Much attention has inevitably focused on last year's Options for Change review, not least in its proposal of a 19% reduction in manpower across the three armed services. Details of the cut's regional impact have been slow to emerge, yet, with the burden expected to fall on army units currently serving abroad, fears for the South's principal bases would seem to be groundless. The regional consensus points instead to a pattern of retrenchment at the larger bases. Accordingly, Aldershot is projected to absorb soldiers returning from the Rhine while Portsmouth's naval base is to take on four destroyers and 1,100 staff from Rosyth. Assurances have also been given that the naval facilities at Portland, long thought a candidate for closure, are not immediately at risk.
For the South's defence manufacturers and myriad sub-contractors the bleak equation is that fewer personnel will inevitably require less hardware. The fact that these cuts will fall more heavily on manpower than on procurement offers little reassurance of firms confronted by dwindling demand and few alternative markets. "Companies facing contracting order books have the choice of only one or two routes," explains brigadier Brian Lowe, director-general of the Defence Manufacturers' Association. "Put simply, downsizing or diversification." Those who opt for the latter are confronted with numerous unhappy precedents - abortive programmes to beat tanks into tractors, aircraft bodies into aluminium coffins, missile components into teapots. Lowe is suitably sceptical of those who prescribe a swift transition to civilian production: "The idea that defence companies can suddenly start making heart-lung machines and artificial limbs is really a bit puerile," he warns. "We are undoubtedly facing a painful period of transition."
Southampton-based shipbuilders Vosper Thorneycroft is in many ways typical of the niche low-volume contractor that has traditionally been most susceptible to shifts in defence policy. One major order lost, won or deferred can often prove critical. Last year, for example, when the company had built three Sandown class mine-hunters for the Royal Navy and was near completing a fourth, the MoD delayed its order for a further seven. In this case any adverse short-term effects have been countered by Vosper's £350-million order book of vessels for the Middle East and Far East. Indeed, over the last few years exports have risen from around 50% to 63% of sales.
Nonetheless the fragility of domestic demand has led Vospers to gradually diversify. Chairman Peter Usher points to the changing structure of their output: "Ten years ago we had no non-defence work. Now it accounts for around 10% of our business." Usher hopes to at least double this figure over the next few years through acquisitions in related growth industries.
Among its civilian successes Vospers so far numbers a yacht stabilisation system and blast containment modules for use on North Sea rigs. Both are direct spin-offs of defence expertise.
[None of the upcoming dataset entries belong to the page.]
(** * pycronometer: the login handshake and the GWT-RPC codec

    A shallow embedding of [pycronometer/gwt.py], [pycronometer/auth.py],
    [pycronometer/exceptions.py] and the authentication half of
    [pycronometer/client.py], with the properties of the handshake and
    of the codec proved over it.

    Modelling conventions.
    - A Python [str] is a [string]; its characters are the 8-bit
      characters of [ascii] (code points 0-255).  On that range the
      regex class [\d] is exactly ['0'..'9'] and [.] is every character
      except the line feed.
    - [str | None] is [option string]; Python truthiness of such a value
      ([x or y], [if not x]) is [truthy].
    - A [dict] with string keys is a [gmap string _].
    - The [re] module, [requests], [BeautifulSoup] and [json] are
      libraries outside the repository: the part of their behaviour the
      code relies on is modelled in the modules [Re] and [Http]. *)

From Stdlib Require Import String Ascii ZArith List Lia Bool.
From stdpp Require Import base option gmap strings pretty.
Import ListNotations.

Local Open Scope string_scope.

(** String concatenation computes under [simpl] throughout this file. *)
#[local] Arguments String.append !_ _ / : simpl nomatch.

(** ** Characters and small string utilities *)

Definition dquote : ascii := "034"%char.
Definition newline : ascii := "010"%char.

Definition is_digit (c : ascii) : bool :=
  (48 <=? nat_of_ascii c)%nat && (nat_of_ascii c <=? 57)%nat.

Fixpoint all_digits (s : string) : bool :=
  match s with
  | EmptyString => true
  | String c s' => is_digit c && all_digits s'
  end.

Fixpoint has_char (a : ascii) (s : string) : bool :=
  match s with
  | EmptyString => false
  | String c s' => Ascii.eqb c a || has_char a s'
  end.

(** Python's [s[:n]]. *)
Definition py_prefix (n : nat) (s : string) : string := String.substring 0 n s.

(** Python truthiness of a [str | None]: [None] and the empty string
    are false. *)
Definition truthy (o : option string) : bool :=
  match o with
  | Some (String _ _) => true
  | _ => false
  end.

(** Python's [a or b] where [a : str | None] and [b : str]. *)
Definition py_or (a : option string) (b : string) : string :=
  match a with
  | Some (String c s) => String c s
  | _ => b
  end.
(** * NanoHash Invoice: the invoice session of [script.js]

    A shallow embedding of the session state of [script.js] (the line items,
    the invoice counter, the invoice history) and of the functions that read
    and change it.  JavaScript numbers are IEEE 754 doubles and are modelled
    by Rocq's primitive binary64 floats; strings are modelled by their UTF-8
    bytes; arrays of line items are objects of a heap, because the script
    shares them between the live invoice and the history.  What the script
    draws (the page, the PDF, the QR code) is left out, but for the
    exceptions the drawing code raises, the texts it derives from the
    fingerprint and the class lists of the theme. *)

From Stdlib Require Import Floats ZArith Ascii String List DecimalString.
From Stdlib.Strings Require Import Byte.
From stdpp Require Import base option list gmap strings.
(** The 271 lines of [src/ULAB_FRBs.ipynb]; the last one has no newline
    after it. *)
Definition notebook_lines : list string :=
  [
    "{";
    " `cells`: [";
    "  {";
    "   `cell_type`: `markdown`,";
    "   `id`: `competent-timeline`,";
    "   `metadata`: {},";
    "   `source`: [";
    "    `## ULAB FRBs\n`,";
    "    `#### Kyle Miller`";
    "   ]";
    "  },";
    "  {";
    "   `cell_type`: `code`,";
    "   `execution_count`: 1,";
    "   `id`: `composed-starter`,";
    "   `metadata`: {},";
    "   `outputs`: [],";
    "   `source`: [";
    "    `# these are useful packages to import for astronomy (typical syntax)\n`,";
    "    `import astropy.units as u\n`,";
    "    `import astropy.constants as c\n`,";
    "    `\n`,";
    "    `# these are typical packages used in jupyter notebooks\n`,";
    "    `import numpy as np\n`,";
    "    `import matplotlib.pyplot as plt\n`,";
    "    `from tqdm import tqdm\n`,";
    "    `\n`,";
    "    `# these are useful packages for science/engineering in general\n`,";
    "    `from scipy import signal\n`,";
    "    `from scipy import integrate\n`,";
    "    `from scipy import fftpack\n`,";
    "    `from scipy import optimize\n`,";
    "    `from scipy import ndimage\n`,";
    "    ` \n`,";
    "    `# this is the package for plasma-related physics (it uses astropy)\n`,";
    "    `from plasmapy import dispersion\n`,";
    "    `from plasmapy import formulary\n`,";
    "    `from plasmapy import simulation\n`,";
    "    `\n`,";
    "    `# to get interactive plots uncomment the \`magic\` line below\n`,";
    "    `# %matplotlib notebook`";
    "   ]";
    "  },";
    "  {";
    "   `cell_type`: `markdown`,";
    "   `id`: `democratic-liver`,";
    "   `metadata`: {},";
    "   `source`: [";
    "    `### Astronomy: gravitation and electromagnetism\n`,";
    "    `\n`,";
    "    `In this quick introduction to astronomical research it would be good to cover the basic physics before moving into the particulars of radio astronomy and fast radio bursts (FRBs). Often in physics the universe is portrayed as a soup of quantum particles that do strange quantum things and somehow build up into what is observed in nature. This is typically called *reductionism* in the philosophical parlance. However, there are alternative views like *emergence* where lots of smaller things can become other bigger things with there own behaviors and laws. In classical physics the \`three-body problem\` makes analytical (pen and paper) solutions mostly impossible for any system with 3+ bodies, like the Sun, Earth and moon. Whereas in quantum mechanics and relativity calculating systems with more than 2 particles results in a similar impasse. Usually the way around this is going to numerical solutions and methods, which basically means using the computer to do the calculations!\n`,";
    "    `\n`,";
    "    `For astronomers—with the exception for stellar fusion, quantum line emissions, and a few high-energy processes like the big bang—the majority of the physics is gravitation and electromagnetism (plus the majority of the *quantized* emission spectra, like the rotational and vibrational transisitions of radio astronomy, is typically found experimentally not theoretically, with the major exception being 21cm neutral hydrogen spin-flip transition, which you will encounter if you take quantum physics!). These two areas of physics have a lot in common, e.g., in CGS units astronomers tend to use\n`,";
    "    `\n`,";
    "    `$$ F_{G} = \\frac{G m_1 m_2}{r^2} \\;\\; \\& \\;\\; F_{EM} = \\frac{q_1 q_2}{r^2}, $$\n`,";
    "    `\n`,";
    "    `where the \`charge\` ($q_i$ for electromagnetism) of gravity is typically mass, $m_i$, but could be energy $E = \\gamma m c^2$, and $r$ is the radial distance between the charges; although they are typically compared by strength: the ratio of the gravitational to electromagnetic force **for particles** is on the order of $\\sim 10^{42}$, with gravity being the lesser. For astronomical bodies, however, gravitation is often playing the larger role. Magnetic fields, which are harder to observe than massive (hot) things, are often neglected (especially in undergraduate classes). Radio astronomy is probably the best tool for visualizing magnetic fields outside of the solar system for a variety of reasons—but mostly because of the way electromagnetic (radio) waves propagate through regions with magnetic fields (spectral line splitting, i.e., the Zeeman effect, and a few other techniques like polarization can be used in certain cases at other wavebands).\n`,";
    "    `\n`,";
    "    `If you have completed the $5/7$ series or equivalent you probably have seen Maxwell's equations. These come up in an area of astronomy called magnetohydrodynamics where they are combined with the equations of fluids, which typically includes gravity, to produce a system of equations that can be used to model plasma and other astrophysical objects like accretion disks. This is a very involved field—but is much easier than trying to solve Schrodinger's equation for zillions of particles—so the important results and tools like dispersion relations will be covered below without any derivations, just hand wavy arguments and pictures (observational astronomers, like Faraday, typically think about magnetic fields as *lines of force* anyways). The prototypical image of dispersion is the prism and there is also an image of magnetic field lines in radio-loud galaxy Centarus A\n`,";
    "    `\n`,";
    "    `![prism](images/prism.jpeg)\n`,";
    "    `\n`,";
    "    `![cenA](images/cenA.png)`";
    "   ]";
    "  },";
    "  {";
    "   `cell_type`: `markdown`,";
    "   `id`: `signed-minneapolis`,";
    "   `metadata`: {},";
    "   `source`: [";
    "    `(images from: https://www.cyberphysics.co.uk/topics/light/dispersion.htm and https://www.sofia.usra.edu/publications/science-results-archive/warped-magnetic-field-centaurus). Of course, radio waves are not as colorful altough they can make sounds! Thunderstorms are very bright sources of radio waves and actually power a resonance in the Earth's atmosphere that pulsates at around $7$ Hz; the FRBs are much more energetic and are typically oscillating around $1$ GHz (for comparison, Wi-Fi and microwave ovens operate around $2.4/5$ GHz).\n`,";
    "    `\n`,";
    "    `\n`,";
    "    `The most important physics for FRBs and radio astronomy, at the basic level, will be the concepts of luminosity and flux density. Luminosity, $L$, is basically a pseudonym for power or $E/t$ (energy/time). For a black body (an object in thermal equilibrium, i.e., roughly the same temperature as its surroundings) the luminosity is given by the Steffan-Boltzmann equation\n`,";
    "    `\n`,";
    "    `$$ L = 4\\pi r_*^2 \\sigma T^4$$\n`,";
    "    `\n`,";
    "    `where $r_*$ is the radius of the object, $\\sigma$ is the Steffan-Boltzmann constant, and $T$ is the temperature of the object. The flux density then is is defined as \n`,";
    "    `\n`,";
    "    `$$ F = \\frac{L}{4\\pi r_{path}^2 } $$\n`,";
    "    `\n`,";
    "    `which is essentailly luminosity/surface area with $r_{path}$ being the path of a given ray being emitted from the luminous object (usually assumed to be a black body). Stars, for example, are not perfect black bodies, but they are close enough that there \`surface\` temperature (the photosphere) is used as an \`effective\` temperature ($T_\\odot \\approx 5777 $) for the equation above and the results are in generally good agreement with observations. The following image shows the difference between a perfect blackbody and the Sun's actualy spectrum.\n`,";
    "    `\n`,";
    "    `![](images/sun_spectrum.png)\n`,";
    "    `\n`,";
    "    `Image source: [https://physics.stackexchange.com/questions/130209/how-can-it-be-that-the-sun-emits-more-than-a-black-body](https://physics.stackexchange.com/questions/130209/how-can-it-be-that-the-sun-emits-more-than-a-black-body).\n`,";
    "    `\n`,";
    "    `The Steffan-Boltzman law above comes from integrating the Planck black body formula\n`,";
    "    `\n`,";
    "    `$$ B(\\nu, T) = \\frac{2 h \\nu^3 }{c^2} \\frac{1}{e^{h \\nu / k_B T} - 1 } $$\n`,";
    "    `\n`,";
    "    `over all frequencies, $\\nu$. $h$ is Planck's constant, $k_B$ is Boltzmann's constant, and $c$ is the speed of light. For radio astronomy, at relatively low frequencies, this formula can be simplified with a Taylor series approximation for the exponential. This is known as the Rayleigh-Jeans limit. When $h\\nu \\ll k_B T$ the exponential can be approximated as\n`,";
    "    `\n`,";
    "    `$$ e^{h \\nu / k_B T} \\approx 1 + \\frac{h \\nu}{k_B T}$$\n`,";
    "    `\n`,";
    "    `and then the two ones cancel out yielding the following (approximate) formula\n`,";
    "    `\n`,";
    "    `$$ B(\\nu, T) = \\frac{2 h \\nu^2 k_B T_B }{c^2} $$\n`,";
    "    `\n`,";
    "    `where the temperature is known as the \`brightness temperature\` $T_B$. This allows radio astronomers to get an approximate temperature for objects based on the flux recived, *if the object is in thermodynamic equilibrium*. Anything in a spectrum from an object that is not like a black body curve means there is non-thermal emission. For optical observations this generally means spectral lines; for x-ray and $\\gamma$-ray there are high-energy events like supernovae that are not thermalized; and for radio there are free-free radiation and synchrontron radiation that actually get more intense as frequency goes down! (This is the exact opposite of a black body.)\n`,";
    "    `\n`,";
    "    `\n`,";
    "    `![](images/spectrums.jpg)`";
    "   ]";
    "  },";
    "  {";
    "   `cell_type`: `code`,";
    "   `execution_count`: null,";
    "   `id`: `protective-shopping`,";
    "   `metadata`: {},";
    "   `outputs`: [],";
    "   `source`: [";
    "    `# types of radation mechanisms\n`,";
    "    `\n`,";
    "    `# thermal blackbody and scattering\n`,";
    "    `\n`,";
    "    `# synchrontron and gyro radiation\n`,";
    "    `\n`,";
    "    `# free-free \`braking\` emission\n`,";
    "    `\n`,";
    "    `# molecular lines (masers)\n`,";
    "    `\n`,";
    "    `# atomic lines (lasers)\n`,";
    "    `\n`,";
    "    `# recombination radiation (HII regions)`";
    "   ]";
    "  },";
    "  {";
    "   `cell_type`: `markdown`,";
    "   `id`: `mysterious-booth`,";
    "   `metadata`: {},";
    "   `source`: [";
    "    `at the higher level the [inverse square laws](https://en.wikipedia.org/wiki/Inverse-square_law) above are replaced with *fields* and take the form\n`,";
    "    `\n`,";
    "    `$$ \\mathbf{F_{G}} = m \\left( \\mathbf{E_{G}} + \\mathbf{v} \\times \\mathbf{B_{G}} \\right)\\;\\; \\& \\;\\; \\mathbf{F_{EM}} = q \\left( \\mathbf{E} + \\mathbf{v} \\times \\mathbf{B} \\right)$$\n`,";
    "    `\n`,";
    "    `where the electric field is $\\mathbf{E_i}$, magnetic field is $\\mathbf{B_i}$, and $\\mathbf{E_{G}}$ is the gravitational field and $\\mathbf{B_{G}}$ is the \`gravitomagnetic\` field; these can be compared to the more \`fundamental\` $\\mathbf{F} = m \\mathbf{a}$. These laws are quite exact; in astrophysics, the level of exactness required can vary quite a bit depending on the precision of the observations, usually $\\mathbf{B_{G}}$ can only be measured in the regions around extremly massive, compact objects like black holes and neutron stars, although it has been measured in the vicinity of the Earth. Both of the sets of fields are theoretically derived from the theory of relativity.\n`,";
    "    `\n`,";
    "    `For spectral lines, high precision is key to Doppler shifts, however, very often this requirement is relaxed and scaling relations are used instead to get a feeling for how things work. This \`order of magnitude\` thinking is a great skill to have in your back pocket in case you ever need to do a \`back of the envelope\` calculation. Instead of an equals sign or even an approximate sign the tilda or twiddle is used (if units are left out a proportionality sign should be used). In radio astronomy the Rayleigh-Jeans approximation is very useful\n`,";
    "    `\n`,";
    "    `compared to the more accurate Planck black body formula for objects in thermal equilibrium. \n`,";
    "    `\n`,";
    "    `FRB scaling relations, plasma scaling relations, magnetic field scaling relations, cosmological scaling relations, etc.`";
    "   ]";
    "  },";
    "  {";
    "   `cell_type`: `markdown`,";
    "   `id`: `shared-priest`,";
    "   `metadata`: {},";
    "   `source`: [";
    "    `Beta\n`,";
    "    `Reynolds Number\n`,";
    "    `Magnetic Reynolds Number\n`,";
    "    `\n`,";
    "    `FRB like intergalactic aurora`";
    "   ]";
    "  },";
    "  {";
    "   `cell_type`: `code`,";
    "   `execution_count`: 1,";
    "   `id`: `ideal-holly`,";
    "   `metadata`: {},";
    "   `outputs`: [],";
    "   `source`: [";
    "    `#ariawazhere`";
    "   ]";
    "  },";
    "  {";
    "   `cell_type`: `markdown`,";
    "   `id`: `binary-colony`,";
    "   `metadata`: {},";
    "   `source`: [";
    "    `## Plasma`";
    "   ]";
    "  },";
    "  {";
    "   `cell_type`: `code`,";
    "   `execution_count`: 2,";
    "   `id`: `bfa91d73`,";
    "   `metadata`: {},";
    "   `outputs`: [],";
    "   `source`: [";
    "    `# basic plasma \n`,";
    "    `\n`,";
    "    `# plasma parameter space\n`,";
    "    `\n`,";
    "    `# Debye length (Debye-Huckle potential)\n`,";
    "    `\n`,";
    "    `# dispersion relations (types of waves)\n`,";
    "    `Different plane waves have different propogation velocities\n`";
    "   ]";
    "  },";
    "  {";
    "   `cell_type`: `markdown`,";
    "   `id`: `better-opinion`,";
    "   `metadata`: {},";
    "   `source`: [";
    "    `Example of radio wave dispersion \n`,";
    "    `\n`,";
    "    `![pcloud](images/plasma-cloud-diagram.jpg)\n`,";
    "    `\n`,";
    "    `(image source: https://skyandtelescope.org/astronomy-news/twinkling-quasar-hints-at-mysterious-nearby-plasma-cloud/)`";
    "   ]";
    "  },";
    "  {";
    "   `cell_type`: `markdown`,";
    "   `id`: `german-posting`,";
    "   `metadata`: {},";
    "   `source`: [";
    "    `## Radio Astronomy`";
    "   ]";
    "  },";
    "  {";
    "   `cell_type`: `code`,";
    "   `execution_count`: 1,";
    "   `id`: `instant-constitutional`,";
    "   `metadata`: {},";
    "   `outputs`: [],";
    "   `source`: [";
    "    `# single dish and interferometry (angular resolution)\n`,";
    "    `\n`,";
    "    `# fourier transforms for interferometry and spectrometry\n`,";
    "    `\n`,";
    "    `# FRB-specific telescopes and 21cm surveys`";
    "   ]";
    "  },";
    "  {";
    "   `cell_type`: `markdown`,";
    "   `id`: `forward-elite`,";
    "   `metadata`: {},";
    "   `source`: [";
    "    `## Cosmology`";
    "   ]";
    "  },";
    "  {";
    "   `cell_type`: `code`,";
    "   `execution_count`: null,";
    "   `id`: `mighty-logistics`,";
    "   `metadata`: {},";
    "   `outputs`: [],";
    "   `source`: [";
    "    `# general relativity\n`,";
    "    `\n`,";
    "    `# dispersion relations\n`,";
    "    `\n`,";
    "    `# intergalactic medium`";
    "   ]";
    "  }";
    " ],";
    " `metadata`: {";
    "  `kernelspec`: {";
    "   `display_name`: `Python 3`,";
    "   `language`: `python`,";
    "   `name`: `python3`";
    "  },";
    "  `language_info`: {";
    "   `codemirror_mode`: {";
    "    `name`: `ipython`,";
    "    `version`: 3";
    "   },";
    "   `file_extension`: `.py`,";
    "   `mimetype`: `text/x-python`,";
    "   `name`: `python`,";
    "   `nbconvert_exporter`: `python`,";
    "   `pygments_lexer`: `ipython3`,";
    "   `version`: `3.8.8`";
    "  }";
    " },";
    " `nbformat`: 4,";
    " `nbformat_minor`: 5";
    "}"
  ].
Portsmouth-based Marconi Defence Systems is similarly to be found adapting military technology to civilian ends - a move eased by the closing gap between defence and consumer electronics. Hence microwave technology originally conceived for early warning systems is now applied to domestic alarms, and that used for missile detection is now incorporated in TV satellite dishes.
Efforts to conquer the satellite receiver market have centred on production of a signal gathering device, the low noise converter - output currently stands at some 40,000 per month. Indeed, boasts Marconi, such is the success of its foray into low-cost manufacturing that the Taiwanese have made charges of dumping. Non-defence activities at its Broad Oak site outside Portsmouth now account for around 10% of turnover; not bad, considers production director Ralph Williams, from a standing start two years ago.
While the larger contractors draw on their manufacturing and technological resources to seek out new markets, the region's smaller firms and sub-contractors face a more uncertain future. The extent of their number in the South is difficult to gauge, yet it is here that the casualties are likely to be highest.
To many the Gulf War offered a reprieve, providing months of overtime production. At the same time, observes diversification consultant Keith Chittenden, the surge in demand drew management attention away from long-term planning. In many ways, says Chittenden, the conflict encouraged a dubious optimism: "this depressing Mr Micawber attitude, where companies just carry on trusting that something will turn up."